There are many stakeholders in healthcare – The patients, the providers, pharmaceuticals, and insurance companies. There are always pockets to fill and the way hospitals and physicians offices maintain funding and the influence of big pharma on doctors is a huge issue. This is something I’ve experienced first-hand, a doctor keeps pushing me to take Accutane given the side-effects and my family’s history of depression because it was something he sponsored. There’s a huge influence on doctors conducting trials and how to prescribe one medication over the other based on the influence of big pharma so that they keep their prices high. These stakeholders also influence policy and we tend to forget the most important stakeholder is the patient.
Focus on Health Outcomes, not the System
Health care needs to be flexible and able to evolve as people, technology, disease evolve. We have to recognize that change needs to be made and that health care providers and stakeholders should have information of today, not yesterday.
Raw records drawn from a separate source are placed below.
Definition ck_ring_size (r : ck_ring) : Z :=
  Z.land (u32 (p_tail r - c_head r)) (mask r).
Definition ck_ring_capacity (r : ck_ring) : Z := size r.

(** The slot of a counter. *)
Definition slot (r : ck_ring) (counter : Z) : nat := Z.to_nat (Z.land counter (mask r)).

(** The test for a full ring. *)
Definition is_full (r : ck_ring) (producer consumer : Z) : bool :=
  Z.land (u32 (producer + 1)) (mask r) =? Z.land consumer (mask r).

(** ** One caller at a time

    The result of the enqueue is [None] when the caller would wait for another
    producer forever, or when the slot is outside of the buffer. *)

Section Functions.
Context {V : Type}.

Definition buffer_set (buffer : list V) (i : nat) (v : V) : option (list V) :=
  if bool_decide (i < length buffer)%nat then Some (<[i := v]> buffer) else None.

(** _ck_ring_enqueue_mp with [*size] as second result. *)
Definition ck_ring_enqueue_mp (r : ck_ring) (buffer : list V) (entry : V)
    : option (bool * Z * ck_ring * list V) :=
  let producer := p_head r in
  let consumer := c_head r in
  let count := Z.land (u32 (producer - consumer)) (mask r) in
  if is_full r producer consumer then Some (false, count, r, buffer)
  else
    let delta := u32 (producer + 1) in
    let r := r <| p_head := delta |> in
    buffer ← buffer_set buffer (slot r producer) entry;
    if negb (p_tail r =? producer) then None
    else Some (true, count, r <| p_tail := delta |>, buffer).
(* ===== verification/Executor.v ===== *)
(** * The message loop (binding/native/src/binding_executor.c, binding_common.h)

    Dart threads send messages through the ring to a fiber of Tarantool's
    transaction thread, which executes them and posts them back.  A message is
    a record that stands for the C object its pointer refers to; [m_id] is the
    pointer.  The box is an interface ([Box]): the transaction calls, the
    functions that messages carry and the diagnostics area.

    The functions of the loop are programs on [exec].  A system is the loop
    thread and the sending threads; a step of a thread contains one operation
    on the ring, which [Ring] shows to be a FIFO.  Using the buffer before it
    is allocated or after it is freed is [Abort]. *)

From Stdlib Require Import String.
From stdpp Require Import strings.
From S2P Require Import Prelude Double Ring.

Open Scope Z_scope.

(** ** Data *)

Inductive tarantool_message_type :=
| TARANTOOL_MESSAGE_CALL
| TARANTOOL_MESSAGE_BATCH
| TARANTOOL_MESSAGE_STOP
| TARANTOOL_MESSAGE_BEGIN
| TARANTOOL_MESSAGE_COMMIT
| TARANTOOL_MESSAGE_ROLLBACK
| tarantool_message_type_other (code : Z).

Inductive tarantool_error_type :=
| TARANTOOL_ERROR_LIMIT
| TARANTOOL_ERROR_INTERNAL.

(** The parts of the server the loop calls.  [F], [Inp] and [Out] are the functions
    that messages carry, their arguments and their results. *)
Class Box (B F Inp Out : Type) := {
  in_txn : B -> bool;
  box_txn_begin : B -> Z * B;
  box_txn_commit : B -> Z * B;
  box_txn_rollback : B -> Z * B;
  run_function : F -> Inp -> B -> Out * B;
  diag_last_error : B -> option string;
  diag_clear : B -> B;
}.

(** Documented behaviour the theorems on shutdown rely on: outside of a
    transaction, a commit or a rollback does nothing, and a function that a
    message carries does not leave a transaction open. *)
Class BoxLaws (B F Inp Out : Type) `{Box B F Inp Out} := {
  commit_idle : forall b, in_txn b = false -> in_txn (box_txn_commit b).2 = false;
  rollback_idle : forall b, in_txn b = false -> in_txn (box_txn_rollback b).2 = false;
  run_function_idle : forall f i b, in_txn b = false -> in_txn (run_function f i b).2 = false;
  diag_clear_txn : forall b, in_txn (diag_clear b) = in_txn b;
}.

Section Executor.
Context {B F Inp Out : Type} `{!Box B F Inp Out}.

Record batch_element := mk_batch_element {
  be_function : F;
  be_input : Inp;
  be_output : option Out;
  be_error : option string;
  be_error_type : option tarantool_error_type;
}.
#[export] Instance batch_element_rebuild : Rebuild batch_element := fun e =>
  mk_batch_element (be_function e) (be_input e) (be_output e) (be_error e) (be_error_type e).
(* ===== verification/ExecutorSafety.v ===== *)
(** * Correctness of the message loop

    The invariant of the system of [Executor] and its consequences: isolation
    of transactions, conservation of messages, memory safety of the loop,
    shutdown; and the executions in which the code does not do what it means
    to. *)

From Stdlib Require Import String.
From stdpp Require Import strings.
From S2P Require Import Prelude Double Ring Executor.

Open Scope Z_scope.

(** ** What executing a message does *)

Abbreviation ids := (map m_id).

Section Proofs.
Context {B F Inp Out : Type} `{!Box B F Inp Out}.
Abbreviation message := (@message F Inp Out).
Abbreviation exec := (@exec B F Inp Out).
Abbreviation system := (@system B F Inp Out).
Implicit Types (m : message) (x : exec) (y : system).

(** The parts of the state that only the ring operations and the loop touch. *)
Definition same_ring x x' : Prop :=
  x_ring x' = x_ring x /\ x_buffer x' = x_buffer x /\
  x_active x' = x_active x /\ x_retry_max x' = x_retry_max x.

(** The message is answered, or dropped. *)
Definition disposed m x x' : Prop :=
  (exists m', m_id m' = m_id m /\ x_posted x' = m' :: x_posted x /\ x_dropped x' = x_dropped x) \/
  (x_posted x' = x_posted x /\ x_dropped x' = m :: x_dropped x).
(* ===== verification/LimboQueue.v ===== *)
(** * The queue of the limbo

    What the loops of txn_limbo.c do with the queue: the entries a CONFIRM
    takes out, those a ROLLBACK takes out, and the acknowledgements that
    txn_limbo_ack counts. *)

From S2P Require Import Prelude Bits Vclock TxnLimbo.

Open Scope Z_scope.

Implicit Types (e : txn_limbo_entry) (q es : list txn_limbo_entry) (l : limbo).

(** ** The queue *)

(** An entry that waits: it is not complete, and has an LSN only if it is
    synchronous. *)
Record entry_ok e : Prop := {
  eo_wait : t_wait_sync (e_txn e) = true;
  eo_open : t_is_done (e_txn e) = false;
  eo_status : t_status (e_txn e) = TXN_PREPARED;
  eo_commit : e_is_commit e = false;
  eo_rollback : e_is_rollback e = false;
  eo_lsn : e_lsn e = -1 \/ 0 < e_lsn e;
  eo_async : is_sync e = false -> e_lsn e = -1;
  eo_signature : t_signature (e_txn e) = TXN_SIGNATURE_UNKNOWN \/ 0 <= t_signature (e_txn e);
  eo_count : 0 <= e_ack_count e <= VCLOCK_MAX;
}.

(** The order of the LSNs in the queue: growing, and -1 at the end. *)
Definition lsn_order (x y : Z) : Prop := y = -1 \/ 0 < x < y.

Definition sync_lsns q : list Z := e_lsn <$> filter (fun e => is_sync e = true) q.

Definition starts_sync q : Prop := match q with [] => True | e :: _ => is_sync e = true end.

Record queue_ok q : Prop := {
  qo_entries : Forall entry_ok q;
  qo_order : StronglySorted lsn_order (sync_lsns q);
  qo_first : starts_sync q;
}.

(** ** Confirmation *)

(** The entries that a confirmation of [lsn] leaves in the queue start here. *)
Definition stays (lsn : Z) e : bool :=
  is_sync e && ((lsn <? e_lsn e) || (e_lsn e =? -1)).

Fixpoint confirmed (lsn : Z) q : list txn_limbo_entry :=
  match q with
  | [] => []
  | e :: q => if stays lsn e then [] else e :: confirmed lsn q
  end.
Fixpoint unconfirmed (lsn : Z) q : list txn_limbo_entry :=
  match q with
  | [] => []
  | e :: q' => if stays lsn e then q else unconfirmed lsn q'
  end.

Lemma confirmed_app lsn q : confirmed lsn q ++ unconfirmed lsn q = q.
Proof. induction q as [|e q IH]; cbn; [done|]. destruct (stays lsn e); [done|]. cbn. by rewrite IH. Qed.

(** What becomes of a confirmed entry. *)
Definition settle e : fate * txn_limbo_entry :=
  if negb (is_sync e) && (t_signature (e_txn e) =? TXN_SIGNATURE_UNKNOWN)
  then (F_plain, e <| e_txn ::= fun t => t <| t_wait_sync := false |> |>)
  else (F_commit, e <| e_is_commit := true |>
    <| e_txn := (e_txn e) <| t_wait_sync := false |> <| t_wait_ack := false |>
                  <| t_status := TXN_COMMITTED |> <| t_is_done := true |> |>).

Definition take_out (outs : list (fate * txn_limbo_entry)) q l : limbo :=
  l <| l_queue := q |> <| l_len ::= fun n => n - Z.of_nat (length outs) |>
    <| l_out ::= app (rev outs) |>.

Lemma take_out_nil l : take_out [] (l_queue l) l = l.
Proof. unfold take_out. destruct l; cbn. f_equal. lia. Qed.

Lemma take_out_cons x xs q q1 l :
  take_out xs q (take_out [x] q1 l) = take_out (x :: xs) q l.
Proof. unfold take_out. destruct l; cbn. f_equal; [lia|]. by rewrite <- app_assoc. Qed.

Lemma confirm_one_spec e q l (Q : unit -> limbo -> Prop) :
  l_queue l = e :: q -> entry_ok e -> 0 <= t_signature (e_txn e) ->
  Q tt (take_out [settle e] q l) -> wp (confirm_one e) Q l.
Proof.
  intros Hq He Hs HQ. unfold confirm_one, txn_limbo_remove.
  apply wp_bind, wp_bind, wp_assert. rewrite Hq. split; [apply Z.eqb_refl|].
  apply wp_modify. apply wp_bind, wp_assert. split; [cbn; by apply Z.leb_le|].
  unfold txn_complete_success.
  apply wp_bind. apply wp_bind, wp_assert. split; [cbn; by rewrite (eo_open e He)|].
  apply wp_bind, wp_assert. split; [done|].
  apply wp_bind, wp_assert. split; [cbn; by apply Z.leb_le|].
  apply wp_ret. unfold leave. apply wp_modify.
  unfold take_out, settle in HQ. replace (_ =? TXN_SIGNATURE_UNKNOWN) with false in HQ
    by (unfold TXN_SIGNATURE_UNKNOWN; lia).
  rewrite andb_false_r in HQ. destruct l, e as [i t n c ? ?], t; cbn in *. subst. cbn. exact HQ.
Qed.

Lemma detach_one_spec e q l (Q : unit -> limbo -> Prop) :
  l_queue l = e :: q -> entry_ok e -> is_sync e = false ->
  t_signature (e_txn e) = TXN_SIGNATURE_UNKNOWN ->
  Q tt (take_out [settle e] q l) -> wp (detach_one e) Q l.
Proof.
  intros Hq He Ha Hs HQ. unfold detach_one, txn_limbo_remove.
  apply wp_bind, wp_assert. split; [by rewrite (eo_status e He)|].
  apply wp_bind, wp_bind, wp_assert. rewrite Hq. split; [apply Z.eqb_refl|].
  apply wp_modify. unfold leave. apply wp_modify.
  unfold take_out, settle in HQ. rewrite Ha, Hs in HQ. destruct l; cbn in *. subst. exact HQ.
Qed.

(** txn_limbo_read_confirm: entries leave the queue from its head, in order, up
    to the first synchronous one that is not covered. *)
Lemma confirm_loop_spec lsn q l :
  l_queue l = q -> Forall entry_ok q ->
  Forall (fun e => is_sync e = true -> 0 <= t_signature (e_txn e)) (confirmed lsn q) ->
  wp (confirm_loop q lsn)
    (fun _ l' => l' = take_out (settle <$> confirmed lsn q) (unconfirmed lsn q) l) l.
Proof.
  revert l. induction q as [|e q IH]; intros l Hq Hok Hs; cbn.
  { apply wp_ret. by rewrite <- Hq, take_out_nil. }
  unfold stays in *. cbn in Hs. unfold stays in Hs.
  apply Forall_cons in Hok as [He Hok].
  assert (forall l', l' = take_out [settle e] q l ->
    Forall (fun e => is_sync e = true -> 0 <= t_signature (e_txn e)) (confirmed lsn q) ->
    wp (confirm_loop q lsn) (fun _ l'' => l'' =
      take_out (settle <$> e :: confirmed lsn q) (unconfirmed lsn q) l) l') as Hnext.
  { intros l' -> Hs'. eapply wp_mono; [by apply IH|]. cbn. intros _ l'' ->.
    by rewrite take_out_cons. }
  destruct (is_sync e) eqn:Esy; cbn [andb orb] in *.
  - destruct (lsn <? e_lsn e); [apply wp_ret; cbn; by rewrite <- Hq, take_out_nil|].
    destruct (e_lsn e =? -1); [apply wp_ret; cbn; by rewrite <- Hq, take_out_nil|]. cbn [orb] in *.
    apply Forall_cons in Hs as [Hse Hs].
    apply wp_bind. eapply confirm_one_spec; [done|done|by apply Hse|]. by apply Hnext.
  - apply Forall_cons in Hs as [_ Hs]. destruct (Z.eqb_spec (t_signature (e_txn e)) TXN_SIGNATURE_UNKNOWN).
    + apply wp_bind. eapply detach_one_spec; [done..|]. by apply Hnext.
    + apply wp_bind. eapply confirm_one_spec; [done|done| |by apply Hnext].
      destruct (eo_signature e He); [done|lia].
Qed.

(** ** Rollback *)

(** A rollback from [lsn] on keeps the queue up to the first synchronous entry
    that is not older. *)
Definition rolls (lsn : Z) e : bool := is_sync e && (lsn <=? e_lsn e).

Fixpoint kept (lsn : Z) q : list txn_limbo_entry :=
  match q with
  | [] => []
  | e :: q => if rolls lsn e then [] else e :: kept lsn q
  end.
Fixpoint rolled (lsn : Z) q : list txn_limbo_entry :=
  match q with
  | [] => []
  | e :: q' => if rolls lsn e then q else rolled lsn q'
  end.

Lemma kept_app lsn q : kept lsn q ++ rolled lsn q = q.
Proof. induction q as [|e q IH]; cbn; [done|]. destruct (rolls lsn e); [done|]. cbn. by rewrite IH. Qed.

Lemma rolled_suffix (P : txn_limbo_entry -> Prop) lsn q : Forall P q -> Forall P (rolled lsn q).
Proof. intros H. rewrite <- (kept_app lsn q) in H. by apply Forall_app in H as [_ H]. Qed.

(** The iteration from the end stops at an older synchronous entry. *)
Definition older (lsn : Z) e : bool := is_sync e && (e_lsn e <? lsn).

Lemma last_rollback_app lsn res e found :
  last_rollback (res ++ [e]) lsn found =
  if existsb (older lsn) res || older lsn e || negb (is_sync e) then last_rollback res lsn found
  else Some (e_id e).
Proof.
  revert found. induction res as [|e0 res IH]; intros found; cbn; unfold older at 1.
  - destruct (is_sync e), (e_lsn e <? lsn); done.
  - destruct (is_sync e0), (e_lsn e0 <? lsn); cbn; try apply IH. done.
Qed.
(* ===== verification/LimboSafety.v ===== *)
(** * The invariant of the limbo

    The invariant of struct txn_limbo under every interleaving of its
    operations, and its preservation by each of them. *)

From S2P Require Import Prelude Bits Vclock TxnLimbo LimboQueue.

Open Scope Z_scope.

Implicit Types (e : txn_limbo_entry) (q es : list txn_limbo_entry) (l : limbo).

(** ** The invariant

    [pending]: what the fibers that wait for the journal will do.  A
    confirmation is stale when the queue it was for has been emptied by a
    PROMOTE in the meantime; a promote is ending when it is written and about
    to be processed. *)

Inductive pending :=
| P_confirm (lsn : Z)
| P_stale (lsn : Z)
| P_rollback (entry_id : Z)
| P_promote (req : synchro_request)
| P_ending (req : synchro_request).
Implicit Types ps : list pending.

Definition blocks (p : pending) : bool :=
  match p with P_rollback _ | P_promote _ => true | _ => false end.

(** The pending write that will take an entry with this LSN out of the queue. *)
Definition covers (x : Z) (p : pending) : Prop :=
  match p with
  | P_confirm lsn => x <= lsn
  | P_promote req | P_ending req => x <= q_lsn req
  | _ => False
  end.

Definition out_ids l : list Z := (fun x => e_id x.2) <$> l_out l.

Record limbo_inv l ps : Prop := {
  iv_instance : 0 < l_instance_id l < 32;
  iv_queue : queue_ok (l_queue l);
  iv_len : l_len l = Z.of_nat (length (l_queue l));
  iv_ids : NoDup ((e_id <$> l_queue l) ++ out_ids l);
  iv_vclock : vclock_wf (l_vclock l);
  iv_terms : vclock_wf (l_promote_term_map l);
  iv_greatest : 0 <= l_promote_greatest_term l <= INT64_MAX /\
    (forall id, 0 <= id < 32 -> comp (l_promote_term_map l) id <= l_promote_greatest_term l) /\
    (0 < l_promote_greatest_term l -> exists id, 0 <= id < 32 /\
       comp (l_promote_term_map l) id = l_promote_greatest_term l);
  iv_confirmed : 0 <= l_confirmed_lsn l;
  iv_unclaimed : l_owner_id l = REPLICA_ID_NIL -> l_queue l = [];
  iv_written : l_owner_id l = l_instance_id l ->
    Forall (fun e => is_sync e = true -> 0 < e_lsn e -> 0 <= t_signature (e_txn e)) (l_queue l);
  iv_counted : l_owner_id l = l_instance_id l -> Forall (counted (l_vclock l)) (l_queue l);
  iv_uncounted : Forall (fun e => e_lsn e = -1 \/ l_owner_id l <> l_instance_id l ->
    e_ack_count e = 0) (l_queue l);
  iv_in_rollback : l_is_in_rollback l = existsb blocks ps;
  iv_one_block : (length (List.filter blocks ps) <= 1)%nat;
  iv_covered : forall x, x ∈ sync_lsns (l_queue l) -> 0 < x <= l_confirmed_lsn l ->
    exists p, p ∈ ps /\ covers x p;
  iv_confirms : forall lsn, P_confirm lsn ∈ ps ->
    l_owner_id l = l_instance_id l /\ lsn <= l_confirmed_lsn l;
  iv_stale : forall lsn, P_stale lsn ∈ ps -> l_queue l = [];
  iv_rollbacks : forall id, P_rollback id ∈ ps -> l_queue l = [] \/
    (exists e q, l_queue l = e :: q /\ e_id e = id /\ l_confirmed_lsn l < e_lsn e /\
      l_owner_id l = l_instance_id l);
  iv_promotes : forall req, P_promote req ∈ ps ->
    iproto_type_is_promote_request (q_type req) = true /\ q_origin_id req = l_instance_id l /\
    0 <= q_lsn req /\ (q_replica_id req = REPLICA_ID_NIL -> q_lsn req = 0) /\
    0 <= q_term req <= INT64_MAX;
}.

(** ** Operations *)

Inductive limbo_op :=
| O_append (origin entry_id : Z) (sync oom : bool)
| O_written (entry_id res : Z)
| O_write_failed (entry_id res : Z)
| O_assign (entry_id lsn : Z)
| O_ack (replica_id lsn : Z)
| O_params (quorum : Z)
| O_confirm_end (n : nat)
| O_timeout (entry_id : Z)
| O_rollback_end (n : nat)
| O_promote_begin (ty : synchro_type) (lsn term : Z)
| O_promote_end (n : nat)
| O_process (req : synchro_request).

(** A new transaction at its commit: txn_journal_entry_new sets the flags. *)
Definition new_txn (sync : bool) : txn := mk_txn true sync false TXN_PREPARED TXN_SIGNATURE_UNKNOWN.

Definition stale ps : list pending :=
  (fun p => match p with P_confirm lsn => P_stale lsn | _ => p end) <$> ps.

Definition after_process ps : lprog (list pending) :=
  empty ← gets txn_limbo_is_empty; mret (if empty : bool then stale ps else ps).

Definition after_ack (o : option Z) ps : list pending :=
  match o with Some lsn => P_confirm lsn :: ps | None => ps end.
(** ** Merging a history *)

Definition pure_first (last : bool) (prev : option stmt) (h : stmt) : stmt :=
  if has_type IPROTO_UPSERT h && (last || match prev with Some p => negb (has_type IPROTO_UPSERT p) | None => false end)
  then upsert_result h prev else h.
Definition pure_squash (hs : list stmt) (r : stmt) : stmt := foldl (fun r h => upsert_result h (Some r)) r hs.
Definition pure_clear (dd : option stmt) (e : stmt) : stmt :=
  if has_flag VY_STMT_DEFERRED_DELETE e
     && negb (match dd with Some d => vy_entry_is_equal e d | None => false end)
  then (if s_refable e then e else e <| s_addr := None |> <| s_refable := true |>)
         <| s_flags := Z.ldiff (s_flags e) VY_STMT_DEFERRED_DELETE |>
  else e.
Definition pure_convert (first : bool) (e : stmt) : option stmt :=
  if first && has_type IPROTO_DELETE e then None
  else if (first && has_type IPROTO_REPLACE e) || (negb first && has_type IPROTO_INSERT e)
  then Some (e <| s_addr := None |> <| s_refable := true |>
               <| s_type := if first then IPROTO_INSERT else IPROTO_REPLACE |>)
  else Some e.
Definition both_deletes (prev : option stmt) (h : stmt) : bool :=
  match prev with Some p => has_type IPROTO_DELETE p | None => false end && has_type IPROTO_DELETE h.
Definition pure_merge (last first : bool) (dd prev : option stmt) (hist : list stmt) : option stmt :=
  match hist with
  | [] => None
  | h :: hs =>
      if both_deletes prev h then None
      else
        let e := pure_clear dd (pure_squash hs (pure_first last prev h)) in
        match prev with Some _ => Some e | None => pure_convert first e end
  end.

(** The results of the read views, newest view first. *)
Fixpoint merge_all (last first : bool) (dd : option stmt) (hists : list (list stmt)) : list (option stmt) :=
  match hists with
  | [] => []
  | hist :: hists =>
      let es := merge_all last first dd hists in
      pure_merge last first dd (head (omap id es)) hist :: es
  end.

Definition key_views (last first : bool) (dd : option stmt) (vs : list Z) (ks : list stmt) : list stmt :=
  omap id (merge_all last first dd (histories last vs ks)).

Lemma key_views_cons last first dd v vs ks :
  key_views last first dd (v :: vs) ks =
  match pure_merge last first dd (head (key_views last first dd vs ks))
          (view_history last (next_vlsn vs) v ks) with
  | Some e => e :: key_views last first dd vs ks
  | None => key_views last first dd vs ks
  end.
Proof. unfold key_views. cbn. by destruct (pure_merge _ _ _ _ _). Qed.

Lemma pure_squash_state b hs r :
  Forall (fun s => s_type s = IPROTO_UPSERT) hs -> Forall upsert_ok hs -> upsert_ok r ->
  apply_stmt b (pure_squash hs r) = foldl apply_stmt (apply_stmt b r) hs /\ upsert_ok (pure_squash hs r).
Proof.
  intros Ht Hok. revert r. induction Ht as [|h hs Hh Ht IH]; intros r Hr; [done|].
  inversion Hok; subst. cbn. rewrite <- upsert_result_some by done. apply IH; [done|].
  by apply upsert_result_ok.
Qed.
Lemma pure_clear_fields dd e :
  let e' := pure_clear dd e in
  s_type e' = s_type e /\ s_lsn e' = s_lsn e /\ s_tuple e' = s_tuple e /\ s_ops e' = s_ops e.
Proof. unfold pure_clear. destruct (_ && _); [|done]. by destruct (s_refable e). Qed.
Lemma pure_convert_fields first e e' :
  pure_convert first e = Some e' ->
  s_lsn e' = s_lsn e /\ s_tuple e' = s_tuple e /\ s_ops e' = s_ops e /\
  (terminal e' <-> terminal e) /\ (forall b, apply_stmt b e' = apply_stmt b e).
Proof.
  unfold pure_convert. destruct (first && has_type IPROTO_DELETE e) eqn:E1; [done|].
  destruct (_ || _) eqn:E2; intros [= <-]; [|done]. cbn. split_and!; try done.
  - unfold terminal. cbn. apply orb_true_iff in E2 as [E2|E2]; boolp; apply has_typeP in H0;
      rewrite H0; destruct first; done.
  - intros b. unfold apply_stmt. cbn. apply orb_true_iff in E2 as [E2|E2]; boolp; apply has_typeP in H0;
      rewrite H0; destruct first; done.
Qed.

Lemma apply_same_fields e e' b :
  s_type e' = s_type e -> s_tuple e' = s_tuple e -> s_ops e' = s_ops e -> apply_stmt b e' = apply_stmt b e.
Proof. unfold apply_stmt. by intros -> -> ->. Qed.

Section Merge.
Context (last first : bool) (dd : option stmt) (b : option T).
Context (Hlast : last = true -> b = None) (Hfirst : first = true -> b = None).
Most doctors still implement practices that are 13 years old, so you are already more than a decade behind the science and technology of today. We have implemented a system that rewards change and innovation as well as positive health outcomes so that we are constantly pushing the industry forward much like the consumer industry today, every week there is something new and amazing happening. If the car auto-manufacturing industry can be disrupted so can the healthcare system and it’s up to people to provide solutions and the government to provide health care, stakeholders, the incentive to look at outcomes vs the number of patients and visits.
Coming up with a solution will take bi-partisan action, most health policy experts agree on 70-80% of what is needed. They also need to consider an on-going reform that should be reviewed and updated as necessary. Some of the ACA policies stemming Healthcare innovation and better access are worth keep keeping, while it is not the perfect system, there never will be and that’s something both parties need to come to agree upon so that there can at least be a conversation. California is already taking the steps to have a discussion on a statewide single-payer system.